"Table rase": une réponse de l'auteur !
La semaine
dernière, j’ai publié une chronique sur «Table rase», le 3e
tome de la série «Les marionettistes» de Jean-Louis Fleury.
Même si j’avais aimé ma lecture, j’avais émis certaines réserves quant à deux événements qui, selon moi, me semblaient peu crédibles.
Suite à la parution de cette chronique, j’ai eu la chance de recevoir les explications de l’auteur qui a pris le temps de me répondre et de
m’expliquer sa démarche et les choix qu’il a faits.
Aujourd’hui, après entente avec monsieur Fleury, il me fait plaisir de publier sa réponse à ma chronique ainsi que deux courriels échangés par la
suite.
Quelle joie de pouvoir, ainsi, discuter avec un auteur et aller au bout de ce que la littérature peut nous donner: le plaisir de lire, de parler de
nos lectures et même de se faire un petit débat d’opinion !!!
Et par miracle, les personnages des romans prennent vie, sous nos yeux ....
Courriel de monsieur Jean-Louis Fleury
Je vous remercie pour vos bons mots et vous assure du grand intérêt que j’ai pris à vous lire et à réfléchir sur vos propos.
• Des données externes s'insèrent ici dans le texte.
(* ===== verification/ConfigFacts.v ===== *)
(** * What an accepted configuration guarantees (src/src/config.rs) *)

From S2P Require Import Prelude Tables Text Utf8 Store Auth Directory App Web Instant Scanner ScanService ServerList Xml Saml Migrate Config.
Local Open Scope Z_scope.

(** ** Well-formed configurations *)

(** The [[scan]] section: AMSI only where Windows is, a command that is given the file and whose exit
    codes mean one thing each, and periods in their ranges. *)
Record scan_ok (windows : bool) (s : Scan) : Prop := {
  sk_amsi : ScanService.kind s = Amsi → windows = true;
  sk_command : ScanService.kind s = CommandScanner →
    (∃ arg, arg ∈ command s ∧ contains_sub (to_chars "{file}") (to_chars arg) = true) ∧
    detected_exit_codes s ≠ [] ∧ ∀ code, code ∈ clean_exit_codes s → code ∉ detected_exit_codes s;
  sk_periods : timeout_secs s ≠ 0 ∧ max_staged_mb s ≠ 0 ∧ 5 ≤ check_every_mins s ≤ 1440;
}.

(** The [[saml]] section: an https address with a host and no query, a metadata file, an attribute. *)
Record saml_ok (c : SamlSection) : Prop := {
  sm_url : ∃ rest, to_chars (url (ss_config c)) = to_chars "https://" ++ rest ∧ ∃ ch, ch ∈ rest ∧ ch ≠ "/"%char;
  sm_plain : ∀ ch, ch ∈ to_chars (url (ss_config c)) → ch ∉ to_chars "?# ";
  sm_metadata : str_trim (idp_metadata c) ≠ ""%string;
  sm_attribute : str_trim (cfg_sid_attribute (ss_config c)) ≠ ""%string;
  sm_skew : clock_skew_secs (ss_config c) ≤ 300;
}.

Record directory_ok (d : DirectoryConfig) : Prop := {
  dk_domain : str_trim (d_domain d) ≠ ""%string ∧ "."%char ∈ to_chars (d_domain d);
  dk_urls : d_urls d ≠ [] ∧ ∀ u, u ∈ d_urls d → is_ldaps u = true;
}.

Record well_formed (windows : bool) (c : Config) : Prop := {
  wf_targets : NoDup (t_id <$> target c);
  wf_tls : verify (tls c) = Ca → is_Some (ca_bundle (tls c));
  wf_audit : audit_days c ≠ 0;
  wf_scan : scan_ok windows (scan c);
  wf_saml : ∀ sc, saml c = Some sc → saml_ok sc ∧ is_Some (service_account c);
  wf_sign_in : local_accounts c = true ∨ is_Some (directory c);
  wf_directory : ∀ d, directory c = Some d → directory_ok (ds_config d);
}.

(** ** The checks decide them *)

Lemma duplicate_target_None seen ts :
  duplicate_target seen ts = None ↔ NoDup (t_id <$> ts) ∧ ∀ t, t ∈ ts → t_id t ∉ seen.
Proof.
  revert seen. induction ts as [|t ts IH]; intros seen.
  { split; [|done]. intros _. split; [constructor|]. by intros t ?%not_elem_of_nil. }
  cbn [duplicate_target]. rewrite fmap_cons, NoDup_cons. case_decide as Ht.
  - split; [done|]. intros [_ H]. by destruct (H t); [left|].
  - rewrite IH, list_elem_of_fmap. setoid_rewrite elem_of_cons. set_unfold. naive_solver.
Qed.

(** A check that fails stops the rest. *)
Lemma guard_ok {E A} (b : bool) (e : E) (x : result E A) y : (if b then Err e else x) = Ok y ↔ b = false ∧ x = Ok y.
Proof. destruct b; naive_solver. Qed.
Lemma guard_ok_dec {E A} P `{Decision P} (e : E) (x : result E A) y : (if decide P then Err e else x) = Ok y ↔ ¬ P ∧ x = Ok y.
Proof. case_decide; naive_solver. Qed.

Lemma existsb_false {A} (f : A → bool) l : existsb f l = false ↔ ∀ x, x ∈ l → f x = false.
Proof.
  rewrite <-not_true_iff_false, List.existsb_exists. setoid_rewrite <-list_elem_of_In. split.
  - intros H x Hx. destruct (f x) eqn:E; [|done]. destruct H. eauto.
  - intros H (x & Hx & Hf). by rewrite H in Hf.
Qed.

Lemma scan_check_spec windows s : scan_check windows s = Ok () ↔ scan_ok windows s.
Proof.
  unfold scan_check. cbv zeta. rewrite !guard_ok, !andb_false_iff, bool_decide_eq_false, !negb_false_iff, bool_decide_eq_true.
  rewrite existsb_false, List.existsb_exists, !bool_decide_eq_false. setoid_rewrite bool_decide_eq_false.
  setoid_rewrite <-list_elem_of_In. split.
  - intros (H1 & H2 & H3 & H4 & H5 & H6 & H7 & _). split.
    + intros Hk. rewrite Hk in H1. by destruct H1.
    + intros Hk. rewrite Hk in *. destruct H3 as [|H3], H4 as [|H4], H5 as [|H5]; done.
    + tauto.
  - intros [H1 H2 H3]. destruct (ScanService.kind s); split_and!; try by left.
    all: try (right; destruct (H2 eq_refl) as (? & ? & ?)); try done; try tauto.
    intros Hc. destruct (H2 eq_refl) as ((arg & Ha & _) & _). rewrite Hc in Ha. by apply not_elem_of_nil in Ha.
Qed.

Lemma drop_slash_nil l : drop_slash l = [] ↔ ∀ ch, ch ∈ l → ch = "/"%char.
Proof.
  induction l as [|c l IH]; [split; [by intros _ ? ?%not_elem_of_nil|done]|]. setoid_rewrite elem_of_cons.
  destruct (decide (c = "/"%char)) as [->|Hc]; [simpl; rewrite IH; naive_solver|].
  split; [|intros H; destruct Hc; eauto]. intros H. exfalso. apply Hc.
  destruct c as [[] [] [] [] [] [] [] []]; simpl in H; done || (by destruct Hc).
Qed.

Lemma strip_prefix_Some pat l rest : strip_prefix pat l = Some rest ↔ l = pat ++ rest.
Proof.
  revert l. induction pat as [|c pat IH]; intros [|d l]; simpl; try naive_solver.
  case_decide as Hc; [rewrite IH; naive_solver|]. split; [done|]. intros [= -> _]. done.
Qed.

Lemma saml_check_spec c : saml_check c = Ok () ↔ saml_ok c.
Proof.
  unfold saml_check. cbv zeta. destruct (strip_prefix _ _) as [rest|] eqn:Hp.
  - apply strip_prefix_Some in Hp.
    rewrite guard_ok, !guard_ok_dec, orb_false_iff, bool_decide_eq_false, drop_slash_nil, existsb_false.
    setoid_rewrite bool_decide_eq_false. setoid_rewrite elem_of_reverse. split.
    + intros ([H1 H2] & H3 & H4 & H5 & _). split; [|done..|lia]. exists rest. split; [done|].
      destruct (decide (Exists (fun ch => ch ≠ "/"%char) rest)) as [(ch & ? & ?)%Exists_exists|He]; [eauto|].
      destruct H1. intros ch Hch. destruct (decide (ch = "/"%char)); [done|]. destruct He. apply Exists_exists. eauto.
    + intros [(rest' & Hr & ch & Hch & Hne) H2 H3 H4 H5]. rewrite Hp in Hr. apply app_inv_head in Hr as ->.
      split_and!; try done; [|lia]. intros Hall. by destruct Hne; apply Hall.
  - split; [done|]. intros [(rest & Hr & _) _ _ _ _]. apply strip_prefix_Some in Hr. congruence.
Qed.

Lemma validate_saml_spec c :
  validate_saml c = Ok () ↔ ∀ sc, saml c = Some sc → saml_ok sc ∧ is_Some (service_account c).
Proof.
  unfold validate_saml. destruct (saml c) as [sc|]; [|naive_solver].
  destruct (saml_check sc) as [[]|e] eqn:Hc.
  - apply saml_check_spec in Hc. destruct (service_account c).
    + split; [|done]. intros _ sc' [= <-]. eauto.
    + split; [done|]. intros H. by destruct (H sc eq_refl) as [_ [? ?]].
  - split; [done|]. intros H. destruct (H sc eq_refl) as [Hok%saml_check_spec _]. congruence.
Qed.

Lemma find_None {A} (f : A → bool) l : List.find f l = None ↔ ∀ x, x ∈ l → f x = false.
Proof.
  split; [intros H x ?%list_elem_of_In; by eapply List.find_none|].
  intros H. destruct (List.find f l) as [x|] eqn:E; [|done]. apply List.find_some in E as [Hx Hf].
  rewrite H in Hf; [done|by apply list_elem_of_In].
Qed.

Lemma validate_directory_spec c :
  validate_directory c = Ok () ↔
  (local_accounts c = true ∨ is_Some (directory c)) ∧ ∀ d, directory c = Some d → directory_ok (ds_config d).
Proof.
  unfold validate_directory. destruct (directory c) as [d|].
  - cbv zeta. rewrite guard_ok, guard_ok_dec, orb_false_iff, bool_decide_eq_false, negb_false_iff, bool_decide_eq_true.
    destruct (List.find _ _) as [bad|] eqn:Hf.
    + split; [naive_solver|]. intros [_ H]. destruct (H d eq_refl) as [_ [_ Hu]]. apply List.find_some in Hf as [Hb Hl].
      rewrite Hu in Hl; [done|by apply list_elem_of_In].
    + assert (∀ u, u ∈ d_urls (ds_config d) → is_ldaps u = true) as Hl.
      { intros u Hu. pose proof (proj1 (find_None _ _) Hf u Hu) as Hn. by apply negb_false_iff. }
      split; [|intros [_ H]; destruct (H d eq_refl) as [[? ?] [? ?]]; by split_and!].
      intros ([? ?] & ? & _). split; [right; by eexists|]. intros d' [= <-]. by split.
  - destruct (local_accounts c); split; try done.
    + intros _. split; [by left|done].
    + intros [[|[? ?]] _]; done.
Qed.

Lemma validate_spec windows c : validate windows c = Ok () ↔ well_formed windows c.
Proof.
  assert (validate windows c = Ok () ↔ NoDup (t_id <$> target c) ∧ (verify (tls c) = Ca → is_Some (ca_bundle (tls c))) ∧
    audit_days c ≠ 0 ∧ scan_ok windows (scan c) ∧ validate_saml c = Ok () ∧ validate_directory c = Ok ()) as ->.
  { unfold validate. pose proof (duplicate_target_None ∅ (target c)) as Hd.
    destruct (duplicate_target ∅ (target c)) as [id|].
    { split; [done|]. intros [Hn _]. destruct Hd as [_ Hd]. discriminate Hd. split; [done|]. set_solver. }
    assert (NoDup (t_id <$> target c)) as Hn by (by apply Hd). rewrite <-scan_check_spec.
    destruct (verify (tls c)), (ca_bundle (tls c)); try (split; [done|]; intros (_ & Ht & _); by destruct (Ht eq_refl));
      rewrite guard_ok_dec; destruct (scan_check windows (scan c)) as [[]|e]; try naive_solver;
      unfold mbind, result_bind; destruct (validate_saml c) as [[]|]; naive_solver. }
  rewrite validate_saml_spec, validate_directory_spec. split; [intros (? & ? & ? & ? & ? & ? & ?); by split|].
  intros []. by split_and!.
Qed.

(** ** Parsing *)

Section parse.
Context (from_str : string → result string Config) (table_of : string → option TomlTable) (parent : string → option string)
  (windows : bool).

(** C30. A configuration is accepted exactly when it is well formed: targets have distinct ids; a
    bundle is named where certificates are checked; the log keeps something; the scanner can run, is
    given the file and its exit codes mean one thing each; single sign-on has an https address and a
    service account to look accounts up with; somebody can sign in; and the directory is asked over
    TLS only. It is then what the file says, with the keys nothing reads listed and a data directory
    chosen, and single sign-on finds the directory it looks accounts up in. *)
Theorem config_accepted_exactly (path text : string) (c : Config) :
  parse from_str table_of parent windows path text = Ok c ↔
  ∃ raw, from_str text = Ok raw ∧ c = with_unknown (unknown_keys (table_of text)) (with_data_dir parent path raw) ∧
    well_formed windows c ∧ is_Some (data_dir c) ∧
    (is_Some (saml c) → is_Some (lookup_directory (requests_read c))).
Proof.
  unfold parse. split.
  - destruct (from_str text) as [raw|e]; [|done]. cbv zeta. set (c' := with_unknown _ _).
    unfold mbind, result_bind. destruct (validate windows c') as [[]|e] eqn:Hv; [|done]. intros [= <-].
    apply validate_spec in Hv. exists raw. split_and!; [done..| |].
    + unfold c', with_data_dir. simpl. destruct (data_dir raw) eqn:Hd; simpl; [by rewrite Hd|by eexists].
    + intros [sc Hsc]. destruct (wf_saml _ _ Hv sc Hsc) as [_ [acc Hacc]]. unfold service_account in Hacc.
      unfold lookup_directory. destruct (directory c') as [d|] eqn:Hd; [|done]. simpl in Hacc.
      unfold requests_read. cbn [c_directory]. rewrite Hd. cbn. unfold has_service_account. rewrite Hacc. by eexists.
  - intros (raw & -> & -> & Hv%validate_spec & _). cbv zeta. unfold mbind, result_bind. by rewrite Hv.
Qed.
End parse.

(** ** Keys nothing reads *)

Lemma elem_of_dedup x l : x ∈ dedup l ↔ x ∈ l.
Proof.
  induction l as [|y [|z l] IH]; [done|done|]. cbn [dedup] in *. case_decide as Hd.
  - subst z. rewrite IH, !elem_of_cons. tauto.
  - by rewrite !(elem_of_cons _ x y), IH.
Qed.

Lemma dedup_sorted l : StronglySorted String.le l → StronglySorted String.le (dedup l) ∧ NoDup (dedup l).
Proof.
  induction 1 as [|x l Hl [IHs IHn] Hx]; [by split; constructor|]. destruct l as [|y l]; [split; repeat constructor; set_solver|].
  cbn [dedup] in *. case_decide as Hd; [done|]. split.
  - constructor; [done|]. apply Forall_forall. intros z Hz. rewrite Forall_forall in Hx. apply Hx. by apply elem_of_dedup.
  - constructor; [|done]. intros Hin. apply (elem_of_dedup x (y :: l)) in Hin. apply Hd.
    apply elem_of_cons in Hin as [?|Hin]; [done|]. apply (anti_symm String.le).
    + rewrite Forall_forall in Hx. apply Hx. by left.
    + inversion Hl as [|? ? _ Hy]. rewrite Forall_forall in Hy. by apply Hy.
Qed.

(** A key of the file that nothing reads, as it is reported. *)
Definition unread (root : TomlTable) (k : string) : Prop :=
  ∃ name value, (name, value) ∈ root ∧
    (name ∉ known "" ∧ k = name ∨
     name ∈ known "" ∧ ∃ t inner, t ∈ tables_of value ∧ inner ∈ t.*1 ∧ inner ∉ known name ∧ k = name +:+ "." +:+ inner).

(** The keys reported at start are exactly those nothing reads: top-level keys that are no
    setting, and keys of a known table, or of a table in a known array, that are no setting of it;
    in order and each once. A file that is not TOML reports none. *)
Theorem unknown_keys_exact (root : TomlTable) :
  unknown_keys None = [] ∧ (∀ k, k ∈ unknown_keys (Some root) ↔ unread root k) ∧
  StronglySorted String.le (unknown_keys (Some root)) ∧ NoDup (unknown_keys (Some root)).
Proof.
  split; [done|]. split.
  - intros k. cbn [unknown_keys]. rewrite elem_of_dedup, merge_sort_Permutation, list_elem_of_bind. unfold unread. split.
    + intros ([name value] & Hk & Hin). exists name, value. split; [done|]. unfold unknown_in in Hk. case_decide as Hn.
      * left. apply list_elem_of_singleton in Hk. done.
      * right. split; [by destruct (decide (name ∈ known ""))|]. apply list_elem_of_bind in Hk as (t & Hk & Ht).
        apply list_elem_of_fmap in Hk as (inner & -> & [Hi Hb]%list_elem_of_In%List.filter_In).
        exists t, inner. split_and!; [done|by apply list_elem_of_In|by apply bool_decide_eq_true in Hb|done].
    + intros (name & value & Hin & Hk). exists (name, value). split; [|done]. unfold unknown_in.
      destruct Hk as [[Hn ->]|(Hn & t & inner & Ht & Hi & Hni & ->)].
      * rewrite decide_True by done. by left.
      * rewrite decide_False by tauto. apply list_elem_of_bind. exists t. split; [|done]. apply list_elem_of_fmap.
        exists inner. split; [done|]. apply list_elem_of_In, List.filter_In. split; [by apply list_elem_of_In|].
        by apply bool_decide_eq_true.
  - cbn [unknown_keys]. apply dedup_sorted. apply (StronglySorted_merge_sort String.le).
Qed.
Permettez-moi de
vous répondre ici sur ces deux points qui vous chicotent.
- Cette histoire de « septante et nonante », tout d’abord. On emploie ces termes – et vous le savez bien - un peu partout dans le monde, en Suisse romande, en Belgique, en Andorre, dans l’Est de la France, au Congo (ex Belge) etc. en gros, la moitié de la francophonie. Vous vous étonnez qu’Aglaé ne réagisse pas de suite à leur mention dans la lettre qu’elle reçoit … et je ne vous suis pas bien. Que vouliez-vous qu’elle fît de plus ? Mais oui, elle réagit. Elle suggère elle-même l’analyse linguistique, ne doutant pas par ailleurs que ses supérieurs l’aient déjà demandée. Certes, elle ne part pas immédiatement sur cette piste (incidemment fausse) pas plus que sur celle de « gosse », une autre des provocations de son correspondant. Mais pourquoi devrait-elle de suite le faire ?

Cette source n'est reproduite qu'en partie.